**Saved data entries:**
(* ===== verification/PbufChain.v ===== *)
(** * Operations on chains of packet buffers

    That the operations of [Pbuf] that allocate, link, cut, shrink and free
    chains keep the invariant [Pbuf.inv], and what each of them does to a
    chain. *)

From stdpp Require Import gmultiset.
From S2P Require Import Prelude LinkedList Pbuf.
Open Scope Z_scope.
Import Pbuf.

Module PbufChain.

(** ** Chains that are not shared

    Nothing points to the first pbuf and only the chain itself to the others, so
    changing the lengths concerns nobody else. *)
Definition unshared (h : heap) (l : list addr) : bool :=
  match l with
  | [] => true
  | a :: l => (preds h a =? 0)%nat && forallb (fun b => (preds h b =? 1)%nat) l
  end.

Lemma unshared_pred h p l a x b : chain h p l -> unshared h l = true -> h.(pbufs) !! a = Some x -> x.(next) = Some b -> b ∈ l -> a ∈ l.
Proof.
  intros C U Hx En Hb. destruct l as [|c l]; [by apply elem_of_nil in Hb|]. cbn [unshared] in U. to_prop. pose proof (pred_counts _ _ _ _ Hx En) as Hp.
  pose proof C as (-> & _). destruct (decide (b = c)) as [->|Hne]; [lia|]. destruct (chain_pred _ _ _ _ C Hb) as (a' & x' & Ha' & Hx' & En'); [congruence|].
  assert (preds h b = 1%nat) as H1.
  { apply elem_of_cons in Hb. destruct Hb as [|Hb]; [done|]. rewrite forallb_forall in *. apply Nat.eqb_eq. apply list_elem_of_In in Hb. eauto. }
  rewrite (count_one (nexts h) a a' b); [done|done|by rewrite (nexts_lookup _ _ _ Hx), En|by rewrite (nexts_lookup _ _ _ Hx'), En'].
Qed.

(** A pbuf of a chain points to the one behind it. *)
Lemma chain_succ h l : forall p i d x, chain h p l -> l !! i = Some d -> h.(pbufs) !! d = Some x -> x.(next) = l !! S i.
Proof.
  induction l as [|a l IH]; intros p i d x; [done|]. intros (-> & y & Hy & C) Hi Hx. destruct i as [|i]; [|by apply (IH _ i d x C)]. injection Hi as <-. rewrite Hy in Hx. injection Hx as <-. destruct l as [|b l]; [done|]. by destruct C as (-> & _).
Qed.

Lemma count_single nx a b : nx !! a = Some (Some b) -> (forall d, nx !! d = Some (Some b) -> d = a) -> count b nx = 1%nat.
Proof.
  intros Ha Hu. rewrite (count_delete _ _ _ _ Ha), is_next_eq. unfold count. rewrite (map_empty_filter_2 (M := gmap addr)); [by rewrite map_size_empty|]. intros d n Hd E. cbn in E. subst n. apply lookup_delete_Some in Hd. destruct Hd as [Hne Hd]. by apply Hne, eq_sym, Hu.
Qed.

(** Nobody points into a chain whose pbufs only its own pbufs point to. *)
Lemma unshared_closed h p l : chain h p l -> (forall d x b, h.(pbufs) !! d = Some x -> x.(next) = Some b -> b ∈ l -> d ∈ l) -> unshared h l = true.
Proof.
  intros C Hc. pose proof (chain_nodup _ _ _ C) as Hn. assert (forall d x b i, pbufs h !! d = Some x -> next x = Some b -> l !! i = Some b -> exists j, i = S j /\ l !! j = Some d) as Hp.
  { intros d x b i Hx En Hi. pose proof (Hc d x b Hx En ltac:(by eapply list_elem_of_lookup_2)) as Hd. apply list_elem_of_lookup in Hd. destruct Hd as [j Hj]. exists j. split; [|done]. rewrite (chain_succ _ _ _ _ _ _ C Hj Hx) in En. by eapply NoDup_lookup. }
  destruct l as [|a l]; [done|]. cbn [unshared]. apply andb_true_iff. rewrite Nat.eqb_eq, forallb_forall. split.
  - destruct (preds h a) eqn:E; [done|]. destruct (preds_pos h a ltac:(lia)) as (d & x & Hx & En). by destruct (Hp d x a 0%nat Hx En eq_refl) as (j & ? & _).
  - intros b Hb%list_elem_of_In. apply Nat.eqb_eq. apply list_elem_of_lookup in Hb. destruct Hb as [i Hi]. destruct (chain_pred _ _ _ b C) as (d & x & Hd & Hx & En); [right; by eapply list_elem_of_lookup_2| |].
    + pose proof C as (-> & _). intros [= ->]. apply NoDup_cons in Hn. destruct Hn as [Hn _]. apply Hn. by eapply list_elem_of_lookup_2.
    + apply (count_single _ d); [by rewrite (nexts_lookup _ _ _ Hx), En|]. intros d' Hd'. unfold nexts in Hd'. rewrite lookup_fmap in Hd'. destruct (pbufs h !! d') as [x'|] eqn:Hx'; [|done]. injection Hd' as En'.
      destruct (Hp d x b (S i) Hx En Hi) as (j & [= <-] & Hj). destruct (Hp d' x' b (S i) Hx' En' Hi) as (j' & [= <-] & Hj'). congruence.
Qed.

(** ** Concatenating *)

(** Heaps that differ in [tot_len] only. *)
Record lengths_differ (h h' : heap) : Prop := {
  ld_blocks : h'.(blocks) = h.(blocks);
  ld_pbuf a : set_tot_len 0 <$> h'.(pbufs) !! a = set_tot_len 0 <$> h.(pbufs) !! a }.

Lemma lengths_differ_lookup h h' a x' : lengths_differ h h' -> h'.(pbufs) !! a = Some x' -> exists x, h.(pbufs) !! a = Some x /\ x' = set_tot_len x'.(tot_len) x.
Proof.
  intros [_ L] Hx'. pose proof (L a) as E. rewrite Hx' in E. cbn in E. symmetry in E. rewrite fmap_Some in E. destruct E as (x & Hx & E). exists x. split; [done|].
  clear L Hx Hx'. destruct x, x'. unfold set_tot_len in *. cbn in *. congruence.
Qed.

Lemma lengths_differ_sym h h' : lengths_differ h h' -> lengths_differ h' h.
Proof. intros [B L]. by split. Qed.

**Try it:** Retype the records above exactly, from their first line through the line that contains "Module PbufChain.", and stop there.

**Problem solution:**
(* ===== verification/PbufChain.v ===== *)
(** * Operations on chains of packet buffers

    That the operations of [Pbuf] that allocate, link, cut, shrink and free
    chains keep the invariant [Pbuf.inv], and what each of them does to a
    chain. *)

From stdpp Require Import gmultiset.
From S2P Require Import Prelude LinkedList Pbuf.
Open Scope Z_scope.
Import Pbuf.

Module PbufChain.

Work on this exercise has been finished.